Affiliation: Department of Psychiatry and Neurobehavioural Science, University College Cork, Cork, Ireland; APC Microbiome Institute, University College Cork, Cork, Ireland.

ABSTRACT

Background: Early life stress is a risk factor for many psychiatric disorders ranging from depression to anxiety. Stress, especially during early life, can induce dysbiosis in the gut microbiota, the key modulators of the bidirectional signalling pathways in the gut-brain axis that underline several neurodevelopmental and psychiatric disorders. Despite their critical role in the development and function of the central nervous system, the effect of n-3 polyunsaturated fatty acids (n-3 PUFAs) on the regulation of gut-microbiota in early-life stress has not been explored.

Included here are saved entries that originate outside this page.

Definition begin_saving_membership_change (log_index : LogIndex) : Cluster unit := fun c =>
  if (log_index =? 0)%N then
    (Err (InvalidRequest "membership change log index must be non-zero"), c)
  else match refuse_saving c with
       | Some e => (Err e, c)
       | None =>
           let accepted := c <| rc_pending_membership_change_index := Some log_index |>
                             <| rc_membership_change_indexes ::= union {[log_index]} |>
                             <| rc_saving_membership_change_index := Some log_index |> in
           match rc_pending_membership_change_index c with
           | Some pending_index =>
               if negb (pending_index =? log_index)%N && (rc_applied_index c <? pending_index)%N then
                 (Err (InvalidRequest ("pending_membership_change_index:" ++s pretty pending_index)), c)
               else (Ok tt, accepted)
           | None => (Ok tt, accepted)
           end
       end.

Definition mark_membership_change_applied (log_index : LogIndex) (c : RaftCluster) : RaftCluster :=
  let c := c <| rc_applied_index ::= (fun i => N.max i log_index) |> in
  if some_at_most (rc_pending_membership_change_index c) log_index
     && negb (some_at_most (rc_saving_membership_change_index c) log_index)
  then c <| rc_pending_membership_change_index := None |> else c.

Definition mark_membership_change_stabled (log_index : LogIndex) (c : RaftCluster) : RaftCluster :=
  let c := c <| rc_stabled_membership_change_index ::= (fun i => N.max i log_index) |> in
  let c := if some_at_most (rc_saving_membership_change_index c) (rc_stabled_membership_change_index c)
           then c <| rc_saving_membership_change_index := None |> else c in
  if (log_index <=? rc_applied_index c)%N then mark_membership_change_applied log_index c else c.

(** [{first:?}..={last:?}] of two indexes. *)
Definition submit_stabled_result (first_index last_index : option LogIndex)
    (stabled_membership_change_index : LogIndex) : Cluster bool := fun c =>
  let proceed :=
    let c := if (0 <? stabled_membership_change_index)%N
             then mark_membership_change_stabled stabled_membership_change_index c else c in
    match first_index, last_index with
    | Some _, Some _ => (Ok true, refresh_commit_index c)
    | _, _ => (Ok false, c)
    end in
  match first_index, last_index with
  | Some first, Some last =>
      if (first =? 0)%N || (last =? 0)%N || (last <? first)%N then
        (Err (InvalidRequest ("invalid stabled result range: " ++s pretty first ++s "..="
                              ++s pretty last)), c)
      else proceed
  | Some _, None | None, Some _ =>
      (Err (InvalidRequest "stabled result range must include both first_index and last_index"), c)
  | None, None => proceed
  end.

(** The largest element of an ordered set. *)
Definition set_last (s : gset N) : option N :=
  match elements s with
  | [] => None
  | x :: rest => Some (foldr N.max x rest)
  end.

Definition mark_snapshot_membership_floor_applied (snapshot_index : LogIndex) (c : RaftCluster)
    : RaftCluster :=
  let c := c <| rc_applied_index ::= (fun i => N.max i snapshot_index) |>
             <| rc_membership_change_indexes ::= filter (fun i => (snapshot_index < i)%N) |> in
  let c := if some_at_most (rc_saving_membership_change_index c) snapshot_index
           then c <| rc_saving_membership_change_index := None |>
                  <| rc_stabled_membership_change_index ::= (fun i => N.max i snapshot_index) |>
           else c in
  c <| rc_pending_membership_change_index := set_last (rc_membership_change_indexes c) |>.

Definition reset_pending_membership_change_after_truncation
    (last_retained_log_index committed_index : LogIndex) (c : RaftCluster) : RaftCluster :=
  let c := c <| rc_membership_change_indexes ::= filter (fun i => (i <= last_retained_log_index)%N) |> in
  let c := if some_above (rc_saving_membership_change_index c) last_retained_log_index
           then c <| rc_saving_membership_change_index := None |> else c in
  c <| rc_pending_membership_change_index :=
         set_last (filter (fun i => (committed_index < i)%N) (rc_membership_change_indexes c)) |>.

(** ** Apply fence and the retained range *)

Record RetainedLogRange := mkRetainedLogRange {
  first_log_index : LogIndex;
  last_log_index : LogIndex;
  installed_snapshot_index : LogIndex
}.

Definition serves (r : RetainedLogRange) (log_index : LogIndex) : bool :=
  (0 <? first_log_index r)%N && (first_log_index r <=? log_index)%N
  && (log_index <=? last_log_index r)%N.

Definition retained_log_range (node_id : NodeId) (c : RaftCluster) : Result RetainedLogRange :=
  match get_node node_id c with
  | Err e => Err e
  | Ok node =>
      Ok (mkRetainedLogRange (index_or_default (head (nd_log node)))
            (index_or_default (last (nd_log node)))
            (snapshot_index_or_default (nd_installed_snapshot node)))
  end.

Definition peer_can_catch_up_from_log (peer_id : NodeId) (c : RaftCluster) : Result bool :=
  match rc_leader_id c with
  | None => Ok false
  | Some leader_id =>
      match get_node peer_id c with
      | Err e => Err e
      | Ok peer =>
          let next_index := match_index peer +s 1 in
          match retained_log_range leader_id c with
          | Err e => Err e
          | Ok range =>
              if (last_log_index range <? next_index)%N then Ok true else Ok (serves range next_index)
          end
      end
  end.

Definition min_index_any_member_needs (leader_id : NodeId) (c : RaftCluster) : Result LogIndex :=
  match get_node leader_id c with
  | Err e => Err e
  | Ok leader =>
      Ok (if bool_decide (nd_raft_role leader = Leader)
          then foldl (fun lowest peer =>
                 if negb (nd_id peer =? leader_id)%N && can_serve_data (nd_replica_role peer)
                 then N.min lowest (match_index peer) else lowest)
               (nd_safety_applied_index leader) (bt_values (rc_nodes c))
          else nd_safety_applied_index leader)
  end.

Definition min_replicated_index (node_id : NodeId) (c : RaftCluster) : Result LogIndex :=
  match get_node node_id c with
  | Err e => Err e
  | Ok node =>
      Ok (if bool_decide (nd_raft_role node = Leader)
          then foldl (fun replicated_index peer =>
                 if negb (nd_id peer =? node_id)%N && nd_healthy peer
                 then N.min replicated_index (match_index peer) else replicated_index)
               (nd_safety_applied_index node) (bt_values (rc_nodes c))
          else nd_safety_applied_index node)
  end.

Record ApplyEligibility := mkApplyEligibility {
  eligible_through : LogIndex;
  held_back_at : option LogIndex;
  ae_commit_index : LogIndex;
  ae_durable_commit_index : LogIndex
}.

(** The scan: the first command entry at or below the commit index. *)
Fixpoint first_command (commit_index : LogIndex) (l : list LogEntry) : option LogIndex :=
  match l with
  | [] => None
  | e :: rest =>
      if (commit_index <? entry_index e)%N then None
      else if is_command e then Some (entry_index e)
      else first_command commit_index rest
  end.

Definition apply_eligible_through (node_id : NodeId) (durable_commit_index : LogIndex)
    (c : RaftCluster) : Result ApplyEligibility :=
  match get_node node_id c with
  | Err e => Err e
  | Ok node =>
      let commit_index := nd_commit_index node in
      let held :=
        if (durable_commit_index <? commit_index)%N then
          match log_position_at_or_after node (durable_commit_index +s 1) with
          | Some start => first_command commit_index (drop start (nd_log node))
          | None => None
          end
        else None in
      Ok (mkApplyEligibility
            (match held with Some index => saturating_sub index 1 | None => commit_index end)
            held commit_index durable_commit_index)
  end.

Methods and results: Here, we show that long-term supplementation of eicosapentaenoic acid (EPA)/docosahexaenoic acid (DHA) (80% EPA, 20% DHA) n-3 PUFAs mixture could restore the disturbed gut-microbiota composition of maternally separated (MS) female rats. Sprague-Dawley female rats were subjected to an early-life stress, maternal separation procedure from postnatal days 2 to 12. Non-separated (NS) and MS rats were administered saline, EPA/DHA 0.4 g/kg/day or EPA/DHA 1 g/kg/day, respectively. Analysis of the gut microbiota in adult rats revealed that EPA/DHA changes composition in the MS, and to a lesser extent the NS rats, and was associated with attenuation of the corticosterone response to acute stress.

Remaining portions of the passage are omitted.